* [TASK INSTRUCTIONS]: Reproduce exactly, and only, the lines below from the one containing "Record IdentityBody := mkIdentityBody" through the one containing "GetBudget (ag : string)".

================

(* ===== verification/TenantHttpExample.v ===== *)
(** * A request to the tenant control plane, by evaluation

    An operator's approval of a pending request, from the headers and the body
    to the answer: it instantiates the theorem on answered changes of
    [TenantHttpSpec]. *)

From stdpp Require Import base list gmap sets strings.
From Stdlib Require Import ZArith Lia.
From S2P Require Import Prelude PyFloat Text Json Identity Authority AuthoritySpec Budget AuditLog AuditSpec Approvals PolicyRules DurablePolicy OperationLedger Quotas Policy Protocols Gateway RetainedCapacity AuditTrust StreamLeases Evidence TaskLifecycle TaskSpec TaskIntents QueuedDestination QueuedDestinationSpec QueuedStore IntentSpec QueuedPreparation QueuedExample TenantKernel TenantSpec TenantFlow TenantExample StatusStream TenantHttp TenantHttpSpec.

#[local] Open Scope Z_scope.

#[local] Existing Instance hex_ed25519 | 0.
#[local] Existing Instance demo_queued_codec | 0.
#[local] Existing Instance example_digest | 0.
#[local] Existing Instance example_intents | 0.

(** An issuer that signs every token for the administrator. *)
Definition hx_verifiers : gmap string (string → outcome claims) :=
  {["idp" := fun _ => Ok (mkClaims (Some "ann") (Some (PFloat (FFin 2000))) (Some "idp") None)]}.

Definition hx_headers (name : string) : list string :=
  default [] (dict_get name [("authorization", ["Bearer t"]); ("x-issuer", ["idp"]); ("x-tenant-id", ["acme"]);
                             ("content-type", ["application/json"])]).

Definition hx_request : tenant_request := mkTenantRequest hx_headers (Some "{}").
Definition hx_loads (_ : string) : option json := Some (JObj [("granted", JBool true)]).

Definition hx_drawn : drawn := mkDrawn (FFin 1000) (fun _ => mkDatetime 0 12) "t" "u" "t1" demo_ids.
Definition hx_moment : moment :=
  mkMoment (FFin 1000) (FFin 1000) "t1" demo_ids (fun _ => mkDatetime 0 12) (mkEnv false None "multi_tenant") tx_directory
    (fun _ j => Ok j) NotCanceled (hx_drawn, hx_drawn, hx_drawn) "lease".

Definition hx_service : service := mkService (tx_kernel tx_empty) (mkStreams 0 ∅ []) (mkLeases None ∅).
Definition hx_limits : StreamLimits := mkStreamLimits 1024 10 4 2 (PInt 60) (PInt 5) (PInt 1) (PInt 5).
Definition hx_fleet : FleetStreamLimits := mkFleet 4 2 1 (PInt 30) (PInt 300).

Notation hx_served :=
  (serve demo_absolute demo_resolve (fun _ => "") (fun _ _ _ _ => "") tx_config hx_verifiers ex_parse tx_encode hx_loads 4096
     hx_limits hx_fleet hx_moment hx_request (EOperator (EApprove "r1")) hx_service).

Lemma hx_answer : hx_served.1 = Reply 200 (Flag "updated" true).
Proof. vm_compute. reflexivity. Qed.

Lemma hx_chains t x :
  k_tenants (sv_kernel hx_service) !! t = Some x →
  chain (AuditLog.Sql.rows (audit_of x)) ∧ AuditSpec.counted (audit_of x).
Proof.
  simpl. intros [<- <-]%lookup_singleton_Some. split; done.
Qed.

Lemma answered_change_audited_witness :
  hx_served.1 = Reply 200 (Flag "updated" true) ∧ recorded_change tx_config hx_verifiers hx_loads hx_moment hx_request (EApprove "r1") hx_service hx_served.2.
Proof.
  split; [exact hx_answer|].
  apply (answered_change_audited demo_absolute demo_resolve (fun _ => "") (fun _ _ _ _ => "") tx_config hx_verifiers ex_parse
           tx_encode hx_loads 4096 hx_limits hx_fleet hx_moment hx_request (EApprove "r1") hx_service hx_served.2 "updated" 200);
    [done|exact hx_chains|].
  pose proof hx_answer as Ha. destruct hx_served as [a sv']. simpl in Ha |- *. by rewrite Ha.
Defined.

================

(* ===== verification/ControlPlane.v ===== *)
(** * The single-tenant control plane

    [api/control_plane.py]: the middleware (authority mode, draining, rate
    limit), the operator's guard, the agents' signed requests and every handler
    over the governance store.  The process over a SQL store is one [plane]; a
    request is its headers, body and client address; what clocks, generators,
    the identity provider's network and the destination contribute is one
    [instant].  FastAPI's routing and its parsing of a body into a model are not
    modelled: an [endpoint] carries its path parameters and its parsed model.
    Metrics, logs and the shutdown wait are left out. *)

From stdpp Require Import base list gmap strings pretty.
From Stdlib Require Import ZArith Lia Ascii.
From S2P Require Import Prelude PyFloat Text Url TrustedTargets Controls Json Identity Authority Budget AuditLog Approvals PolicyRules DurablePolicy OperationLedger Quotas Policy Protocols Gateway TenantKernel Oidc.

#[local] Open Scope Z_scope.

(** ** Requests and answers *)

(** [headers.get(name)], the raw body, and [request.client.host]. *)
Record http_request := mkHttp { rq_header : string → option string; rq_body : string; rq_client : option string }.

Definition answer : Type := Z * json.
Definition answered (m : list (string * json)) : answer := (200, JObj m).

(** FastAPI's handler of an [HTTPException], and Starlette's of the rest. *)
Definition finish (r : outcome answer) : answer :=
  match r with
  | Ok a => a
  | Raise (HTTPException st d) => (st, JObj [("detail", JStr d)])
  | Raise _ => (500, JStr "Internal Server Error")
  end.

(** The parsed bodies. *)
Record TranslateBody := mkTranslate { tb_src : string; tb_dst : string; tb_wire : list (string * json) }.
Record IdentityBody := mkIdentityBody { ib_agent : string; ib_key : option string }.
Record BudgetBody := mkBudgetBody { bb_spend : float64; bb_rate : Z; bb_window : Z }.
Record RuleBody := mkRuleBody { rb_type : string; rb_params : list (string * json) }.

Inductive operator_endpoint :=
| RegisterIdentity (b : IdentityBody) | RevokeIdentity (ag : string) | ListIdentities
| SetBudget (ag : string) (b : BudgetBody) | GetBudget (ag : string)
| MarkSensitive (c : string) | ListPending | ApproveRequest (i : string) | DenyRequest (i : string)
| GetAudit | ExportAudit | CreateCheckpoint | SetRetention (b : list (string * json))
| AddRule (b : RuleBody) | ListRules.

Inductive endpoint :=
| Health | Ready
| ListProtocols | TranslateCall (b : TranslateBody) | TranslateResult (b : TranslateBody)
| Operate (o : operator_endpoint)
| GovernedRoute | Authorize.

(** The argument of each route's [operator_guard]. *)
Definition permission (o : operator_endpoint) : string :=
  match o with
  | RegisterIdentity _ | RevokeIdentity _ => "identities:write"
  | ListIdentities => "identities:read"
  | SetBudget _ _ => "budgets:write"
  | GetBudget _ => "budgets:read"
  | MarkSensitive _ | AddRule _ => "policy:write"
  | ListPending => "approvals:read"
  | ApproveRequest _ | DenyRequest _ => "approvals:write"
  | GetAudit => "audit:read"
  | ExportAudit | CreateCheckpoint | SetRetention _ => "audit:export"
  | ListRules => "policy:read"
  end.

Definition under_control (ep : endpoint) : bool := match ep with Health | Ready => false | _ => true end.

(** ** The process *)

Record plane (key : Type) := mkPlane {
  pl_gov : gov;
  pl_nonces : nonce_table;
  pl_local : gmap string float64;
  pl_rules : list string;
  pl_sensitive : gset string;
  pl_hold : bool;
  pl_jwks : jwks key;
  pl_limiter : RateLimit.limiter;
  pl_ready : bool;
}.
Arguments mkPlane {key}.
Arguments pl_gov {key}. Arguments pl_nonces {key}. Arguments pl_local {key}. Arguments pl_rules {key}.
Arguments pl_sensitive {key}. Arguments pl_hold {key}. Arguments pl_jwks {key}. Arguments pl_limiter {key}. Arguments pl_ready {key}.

================

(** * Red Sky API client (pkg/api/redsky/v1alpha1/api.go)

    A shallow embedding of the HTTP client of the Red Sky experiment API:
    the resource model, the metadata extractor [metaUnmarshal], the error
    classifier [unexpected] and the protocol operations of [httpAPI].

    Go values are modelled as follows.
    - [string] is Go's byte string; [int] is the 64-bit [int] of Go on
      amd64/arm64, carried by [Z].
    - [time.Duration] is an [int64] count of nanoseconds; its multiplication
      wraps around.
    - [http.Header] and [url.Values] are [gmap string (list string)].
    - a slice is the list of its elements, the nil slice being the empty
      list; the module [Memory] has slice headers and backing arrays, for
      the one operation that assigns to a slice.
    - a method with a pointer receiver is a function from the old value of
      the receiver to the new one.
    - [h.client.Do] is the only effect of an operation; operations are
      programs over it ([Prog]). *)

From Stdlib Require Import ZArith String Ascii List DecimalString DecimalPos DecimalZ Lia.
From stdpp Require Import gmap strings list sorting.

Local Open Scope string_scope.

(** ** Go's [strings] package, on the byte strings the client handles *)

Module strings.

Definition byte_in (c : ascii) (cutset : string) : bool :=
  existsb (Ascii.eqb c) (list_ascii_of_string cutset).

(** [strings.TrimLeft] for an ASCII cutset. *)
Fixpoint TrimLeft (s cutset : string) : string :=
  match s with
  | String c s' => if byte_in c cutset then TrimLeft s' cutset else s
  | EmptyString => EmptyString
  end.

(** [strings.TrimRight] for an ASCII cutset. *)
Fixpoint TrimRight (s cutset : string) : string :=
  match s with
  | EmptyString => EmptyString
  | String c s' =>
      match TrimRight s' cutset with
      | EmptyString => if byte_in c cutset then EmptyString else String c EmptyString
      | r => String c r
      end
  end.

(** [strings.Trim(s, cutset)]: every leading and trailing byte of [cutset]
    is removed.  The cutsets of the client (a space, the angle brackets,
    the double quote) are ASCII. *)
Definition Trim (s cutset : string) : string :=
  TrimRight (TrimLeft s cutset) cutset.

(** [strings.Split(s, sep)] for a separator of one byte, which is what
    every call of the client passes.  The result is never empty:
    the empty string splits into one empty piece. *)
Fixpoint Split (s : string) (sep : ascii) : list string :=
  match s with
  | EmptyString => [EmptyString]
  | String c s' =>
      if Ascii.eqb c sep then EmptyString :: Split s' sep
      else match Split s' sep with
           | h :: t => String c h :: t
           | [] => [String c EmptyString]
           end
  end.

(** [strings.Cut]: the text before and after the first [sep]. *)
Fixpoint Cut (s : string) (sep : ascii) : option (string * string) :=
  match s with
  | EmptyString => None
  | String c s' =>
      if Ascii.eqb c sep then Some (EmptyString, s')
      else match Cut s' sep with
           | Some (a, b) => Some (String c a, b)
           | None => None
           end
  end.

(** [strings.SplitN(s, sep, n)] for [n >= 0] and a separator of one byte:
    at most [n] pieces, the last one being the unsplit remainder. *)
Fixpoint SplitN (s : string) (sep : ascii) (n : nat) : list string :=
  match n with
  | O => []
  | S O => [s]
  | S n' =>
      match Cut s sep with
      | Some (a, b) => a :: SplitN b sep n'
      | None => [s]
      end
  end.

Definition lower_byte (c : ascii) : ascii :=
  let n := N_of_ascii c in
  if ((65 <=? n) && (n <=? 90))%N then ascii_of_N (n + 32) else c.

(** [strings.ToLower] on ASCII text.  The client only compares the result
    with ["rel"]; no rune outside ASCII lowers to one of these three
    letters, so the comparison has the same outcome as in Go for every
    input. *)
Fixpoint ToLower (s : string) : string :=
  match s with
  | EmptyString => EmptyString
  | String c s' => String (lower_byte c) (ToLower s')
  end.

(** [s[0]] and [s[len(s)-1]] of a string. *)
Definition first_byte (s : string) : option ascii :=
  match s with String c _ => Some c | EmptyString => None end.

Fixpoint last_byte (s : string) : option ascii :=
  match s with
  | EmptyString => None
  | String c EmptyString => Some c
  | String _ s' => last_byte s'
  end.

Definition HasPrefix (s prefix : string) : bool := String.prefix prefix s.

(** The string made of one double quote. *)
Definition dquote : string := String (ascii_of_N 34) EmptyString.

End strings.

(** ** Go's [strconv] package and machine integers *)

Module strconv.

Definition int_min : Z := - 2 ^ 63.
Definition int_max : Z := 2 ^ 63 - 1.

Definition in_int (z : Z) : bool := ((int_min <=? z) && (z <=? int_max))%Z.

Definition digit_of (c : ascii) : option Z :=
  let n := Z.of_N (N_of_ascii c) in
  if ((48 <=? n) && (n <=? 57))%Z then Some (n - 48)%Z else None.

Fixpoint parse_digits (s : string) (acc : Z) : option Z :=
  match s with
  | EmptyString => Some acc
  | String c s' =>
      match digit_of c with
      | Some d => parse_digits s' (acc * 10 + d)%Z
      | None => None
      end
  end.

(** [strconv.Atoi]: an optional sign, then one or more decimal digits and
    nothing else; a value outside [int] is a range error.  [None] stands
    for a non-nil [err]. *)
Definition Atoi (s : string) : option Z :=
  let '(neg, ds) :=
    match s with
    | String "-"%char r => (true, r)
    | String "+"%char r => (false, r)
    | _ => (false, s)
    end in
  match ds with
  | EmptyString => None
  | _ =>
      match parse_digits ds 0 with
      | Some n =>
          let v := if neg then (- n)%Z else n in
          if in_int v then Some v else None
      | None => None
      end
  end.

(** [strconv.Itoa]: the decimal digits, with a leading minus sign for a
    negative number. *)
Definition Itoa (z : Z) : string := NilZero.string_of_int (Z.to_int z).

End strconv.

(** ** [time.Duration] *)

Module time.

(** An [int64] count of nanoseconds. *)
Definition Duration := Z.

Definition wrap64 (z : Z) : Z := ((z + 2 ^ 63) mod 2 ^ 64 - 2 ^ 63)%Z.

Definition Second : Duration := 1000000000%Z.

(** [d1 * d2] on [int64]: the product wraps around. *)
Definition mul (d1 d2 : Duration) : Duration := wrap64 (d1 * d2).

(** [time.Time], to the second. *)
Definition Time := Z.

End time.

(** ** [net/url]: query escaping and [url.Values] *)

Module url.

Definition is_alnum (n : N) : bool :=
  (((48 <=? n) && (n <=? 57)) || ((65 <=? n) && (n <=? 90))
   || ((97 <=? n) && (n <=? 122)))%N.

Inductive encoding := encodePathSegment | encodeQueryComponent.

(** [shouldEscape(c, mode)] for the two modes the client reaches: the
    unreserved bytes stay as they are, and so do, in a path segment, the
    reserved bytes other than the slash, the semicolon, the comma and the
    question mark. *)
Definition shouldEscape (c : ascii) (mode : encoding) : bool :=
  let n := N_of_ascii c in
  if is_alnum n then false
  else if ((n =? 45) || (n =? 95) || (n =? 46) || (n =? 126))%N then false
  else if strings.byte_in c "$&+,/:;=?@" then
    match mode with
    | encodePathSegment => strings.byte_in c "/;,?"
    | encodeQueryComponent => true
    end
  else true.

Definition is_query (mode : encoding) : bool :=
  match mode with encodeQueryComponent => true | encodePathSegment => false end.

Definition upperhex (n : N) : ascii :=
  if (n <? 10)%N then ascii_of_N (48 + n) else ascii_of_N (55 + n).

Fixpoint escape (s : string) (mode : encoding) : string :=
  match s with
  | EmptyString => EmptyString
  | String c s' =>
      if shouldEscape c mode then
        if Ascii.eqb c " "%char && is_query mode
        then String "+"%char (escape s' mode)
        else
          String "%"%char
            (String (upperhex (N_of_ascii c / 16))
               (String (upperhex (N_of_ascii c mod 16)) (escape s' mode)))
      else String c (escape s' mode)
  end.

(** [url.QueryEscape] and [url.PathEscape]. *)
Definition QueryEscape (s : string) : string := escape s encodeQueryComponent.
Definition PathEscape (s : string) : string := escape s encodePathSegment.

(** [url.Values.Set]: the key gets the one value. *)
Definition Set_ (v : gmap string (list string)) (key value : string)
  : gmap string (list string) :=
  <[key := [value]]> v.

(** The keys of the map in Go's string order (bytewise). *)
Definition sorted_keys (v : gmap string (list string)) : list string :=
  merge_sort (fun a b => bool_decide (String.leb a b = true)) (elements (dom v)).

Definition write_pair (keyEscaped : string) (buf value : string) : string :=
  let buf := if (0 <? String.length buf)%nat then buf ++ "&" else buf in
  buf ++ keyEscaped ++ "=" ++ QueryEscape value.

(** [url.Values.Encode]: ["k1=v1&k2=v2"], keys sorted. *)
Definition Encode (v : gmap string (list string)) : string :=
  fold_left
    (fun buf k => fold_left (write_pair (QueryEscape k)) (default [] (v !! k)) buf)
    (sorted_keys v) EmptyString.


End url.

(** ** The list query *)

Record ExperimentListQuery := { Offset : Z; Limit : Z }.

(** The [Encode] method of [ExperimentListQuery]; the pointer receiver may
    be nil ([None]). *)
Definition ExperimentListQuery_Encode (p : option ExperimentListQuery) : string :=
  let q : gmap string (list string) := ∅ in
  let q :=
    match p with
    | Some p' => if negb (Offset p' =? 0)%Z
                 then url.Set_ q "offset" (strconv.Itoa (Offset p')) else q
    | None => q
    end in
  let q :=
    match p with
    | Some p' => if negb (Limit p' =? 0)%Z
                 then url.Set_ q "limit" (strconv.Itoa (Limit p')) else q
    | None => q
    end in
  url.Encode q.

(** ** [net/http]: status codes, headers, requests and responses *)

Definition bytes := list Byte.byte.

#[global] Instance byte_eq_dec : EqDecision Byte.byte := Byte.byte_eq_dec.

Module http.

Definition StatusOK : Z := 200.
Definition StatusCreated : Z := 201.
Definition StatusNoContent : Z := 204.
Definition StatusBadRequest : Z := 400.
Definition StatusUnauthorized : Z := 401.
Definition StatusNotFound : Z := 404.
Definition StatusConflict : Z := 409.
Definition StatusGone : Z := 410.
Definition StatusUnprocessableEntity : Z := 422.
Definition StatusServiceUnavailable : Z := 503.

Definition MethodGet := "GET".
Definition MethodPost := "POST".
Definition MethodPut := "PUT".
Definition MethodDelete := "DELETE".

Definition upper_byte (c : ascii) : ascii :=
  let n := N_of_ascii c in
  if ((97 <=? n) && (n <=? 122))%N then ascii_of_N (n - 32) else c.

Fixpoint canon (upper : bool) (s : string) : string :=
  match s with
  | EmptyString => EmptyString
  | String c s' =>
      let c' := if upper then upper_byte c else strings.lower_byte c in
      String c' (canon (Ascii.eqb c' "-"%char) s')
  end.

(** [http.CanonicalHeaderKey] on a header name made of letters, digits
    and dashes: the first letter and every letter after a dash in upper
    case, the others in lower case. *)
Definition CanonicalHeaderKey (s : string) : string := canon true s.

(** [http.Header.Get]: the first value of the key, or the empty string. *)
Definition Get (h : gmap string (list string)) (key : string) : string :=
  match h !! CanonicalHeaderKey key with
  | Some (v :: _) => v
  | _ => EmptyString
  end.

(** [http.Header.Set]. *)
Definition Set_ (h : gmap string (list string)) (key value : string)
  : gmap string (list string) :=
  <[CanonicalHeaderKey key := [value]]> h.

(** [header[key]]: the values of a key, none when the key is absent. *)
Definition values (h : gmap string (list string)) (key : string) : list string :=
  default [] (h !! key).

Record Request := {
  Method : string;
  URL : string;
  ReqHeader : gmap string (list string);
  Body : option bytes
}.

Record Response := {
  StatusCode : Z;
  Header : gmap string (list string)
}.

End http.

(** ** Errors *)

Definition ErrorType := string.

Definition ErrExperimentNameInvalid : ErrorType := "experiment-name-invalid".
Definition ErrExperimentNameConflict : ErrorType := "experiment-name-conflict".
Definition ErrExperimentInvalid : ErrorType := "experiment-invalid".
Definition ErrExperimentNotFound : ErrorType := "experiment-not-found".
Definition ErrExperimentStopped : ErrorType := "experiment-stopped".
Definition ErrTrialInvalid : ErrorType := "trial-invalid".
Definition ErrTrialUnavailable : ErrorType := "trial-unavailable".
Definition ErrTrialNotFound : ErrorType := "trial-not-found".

================

* [FINISHED TASK]:
Record IdentityBody := mkIdentityBody { ib_agent : string; ib_key : option string }.
Record BudgetBody := mkBudgetBody { bb_spend : float64; bb_rate : Z; bb_window : Z }.
Record RuleBody := mkRuleBody { rb_type : string; rb_params : list (string * json) }.

Inductive operator_endpoint :=
| RegisterIdentity (b : IdentityBody) | RevokeIdentity (ag : string) | ListIdentities
| SetBudget (ag : string) (b : BudgetBody) | GetBudget (ag : string)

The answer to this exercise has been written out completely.